Na semana passada, jogadores do Brentford, da segunda divisão, decidiram parar de se ajoelhar antes das partidas. O gesto, em solidariedade ao movimento Vidas Negras Importam, é comum no futebol inglês desde meados do ano passado. “Não acreditamos que isso está tendo impacto”, disse o time no comunicado.

Ashmore entende e apoia. “No início, era algo poderoso. Os meses passaram, os jogadores continuaram a sofrer abuso na internet, nada foi feito. Eu não me ajoelho mais”, diz o goleiro. “Acho que o gesto não tem mais motivo e estamos perdendo a mensagem.”

Já Bhandari ainda acredita que possa haver uma solução definitiva. Ele aguarda a resposta da carta enviada às empresas de tecnologia.

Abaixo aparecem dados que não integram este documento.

(** An update of a configured feed has a positive element timeout. *)
Lemma update_ttl fs f res : NoDup (fd_Name <$> fs) → f ∈ fs → feed_wf f → r_Name res = fd_Name f →
  0 < fu_TTL (toUpdate (meta_of (to_feed <$> fs)) res).
Proof.
  intros Hd Hin [_ H1 _ _ _] Hr. unfold toUpdate. rewrite Hr. change (fd_Name f) with (fc_Name (feed (to_feed f))).
  rewrite meta_of_own; [|by rewrite <- list_fmap_compose|by apply list_elem_of_fmap_2]. simpl.
  unfold MinRefreshInterval, Hour, Minute, Second in *. case_match; lia.
Qed.

(** ** Section by section *)
Lemma named_wf {A} (key : A → string) dup post l :
  each_named (λ i a, name_check i (key a)) (λ a, Some (key a)) dup post 0 ∅ l = None →
  NoDup (key <$> l) ∧ ∀ a, a ∈ l → validateCFInstanceName (key a) = None ∧ ∃ j, post j a = None.
Proof.
  intros (H1 & H2)%unique_keys. split; [done|]. intros a Ha. destruct (H2 a Ha) as (j & Hp & Hq). unfold name_check in Hp.
  destruct (blank (key a)); [done|]. apply wrap_None in Hp. eauto.
Qed.

(** A dashboard bound to this host only. *)
Definition loopback_bind (addr : string) : Prop :=
  ∃ host port, SplitHostPort addr = Some (host, port) ∧
    (host = "localhost"%string ∨ ∃ a, ParseAddr host = Some a ∧ IsLoopback a = true).

Lemma loopback_bind_ok addr : validateLoopbackAddr addr = None ↔ loopback_bind addr.
Proof.
  unfold validateLoopbackAddr, loopback_bind, eqs. destruct (SplitHostPort addr) as [[h p]|]; [|split; [done|naive_solver]].
  case_bool_decide as Hl; [split; [eauto 10|done]|]. destruct (ParseAddr h) as [a|] eqn:Ea.
  - rewrite fail_if_None, negb_false_iff. split; [intros; eauto 10|]. intros (h' & p' & [= <- <-] & [?|(b & Hb & Hbl)]); [done|].
    rewrite Ea in Hb. by simplify_eq.
  - split; [done|]. intros (h' & p' & [= <- <-] & [?|(b & Hb & _)]); [done|]. congruence.
Qed.

Definition siem_wf (s : SIEMSinkCfg) : Prop :=
  ∃ scheme target, ParseAddress url_parse (si_Address s) = Ok (scheme, target) ∧
    (scheme ∈ ["tcp"; "udp"]%string → AllowInsecureTransport s = true) ∧ 0 <= QueueSize s <= 65536.

Lemma sink_check_wf i s : sink_check url_parse i s = None → siem_wf s.
Proof.
  unfold sink_check, siem_wf. destruct (ParseAddress _ _) as [[scheme target]|]; [|done]. intros H.
  rewrite !checks_cons, !fail_if_None in H. destruct H as (H1 & _ & _ & H4 & _).
  exists scheme, target. split; [done|]. apply orb_false_iff in H4 as [H4 H4']. split; [|lia].
  intros Hs. unfold one_of in H1. rewrite bool_decide_true in H1 by done. by destruct (AllowInsecureTransport s).
Qed.

Definition docker_wf (d : DockerCfg) : Prop :=
  dk_Host d ≠ EmptyString →
  ∃ ep, ParseDockerHost url_parse (dk_Host d) = Ok ep ∧ (endpoint_loopback ep = true ∨ IsTCP ep = true ∧ AllowRemote d = true).

Lemma validateDocker_wf d : validateDocker url_parse d = None → docker_wf d.
Proof.
  unfold validateDocker, docker_wf. intros H Hh. apply blank_false in Hh. rewrite Hh in H.
  destruct (ParseDockerHost _ _) as [ep|]; [|done]. exists ep. split; [done|].
  rewrite !checks_cons, !fail_if_None in H. destruct H as (_ & H & _).
  destruct (endpoint_loopback ep) eqn:E; [auto|]. right.
  assert (IsTCP ep = true) as Ht by (unfold endpoint_loopback in E; by destruct (IsTCP ep)).
  split; [done|]. rewrite Ht in H. by destruct (AllowRemote d).
Qed.

(** A window the daemon may prune by. *)
Definition window_ok (r : RetentionCfg) (floor got : duration) : Prop :=
  got = 0 ∨ AbsoluteMinRetention <= got ∧ (IUnderstandTheRisks r = false → floor <= got).

Lemma floor_check_ok r field got floor : floor_check r field got floor = None ↔ window_ok r floor got.
Proof.
  unfold floor_check, window_ok. destruct (Z.eqb_spec got 0) as [->|Hn]; [by split; [left|]|].
  rewrite !checks_cons, !fail_if_None. destruct (IUnderstandTheRisks r); simpl; split.
  - intros (_ & H & _). right. split; [lia|done].
  - intros [?|[? _]]; [done|]. split; [done|]. split; [lia|done].
  - intros (H1 & H2 & _). right. split; [lia|]. intros _. lia.
  - intros [?|[? Hf]]; [done|]. specialize (Hf eq_refl). split; [lia|]. split; [lia|done].
Qed.

Definition retention_wf (r : RetentionCfg) : Prop :=
  ∃ pol, retention_policy (Some r) = Some pol ∧ window_ok r MinRetentionStrikes (rp_Strikes pol) ∧
    window_ok r MinRetentionAudit (rp_Audit pol) ∧ window_ok r MinRetentionAIUsage (rp_AIUsage pol) ∧
    AuditPruneAcknowledged pol = AuditExportNotRequired r.

Lemma validateRetention_wf r : validateRetention r = None → retention_wf r.
Proof.
  unfold validateRetention, retention_wf, retention_policy. cbn [mbind option_bind]. destruct (Windows r) as [w|]; [|done]. intros H.
  rewrite !checks_cons, !floor_check_ok in H. destruct H as (H1 & H2 & H3 & _). by eexists.
Qed.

“Talvez eu seja um otimista, mas já passamos por isso na história da raça humana. Quando o rádio foi inventado, foi usado para fins nefastos nos anos 1930. Sempre quando surge uma nova mídia, há consequências que não são intencionais. As mídias sociais são a voz na era da internet, é a forma como as pessoas se comunicam. Mas já experimentamos desafios antes e superamos. Vamos superar esse também.”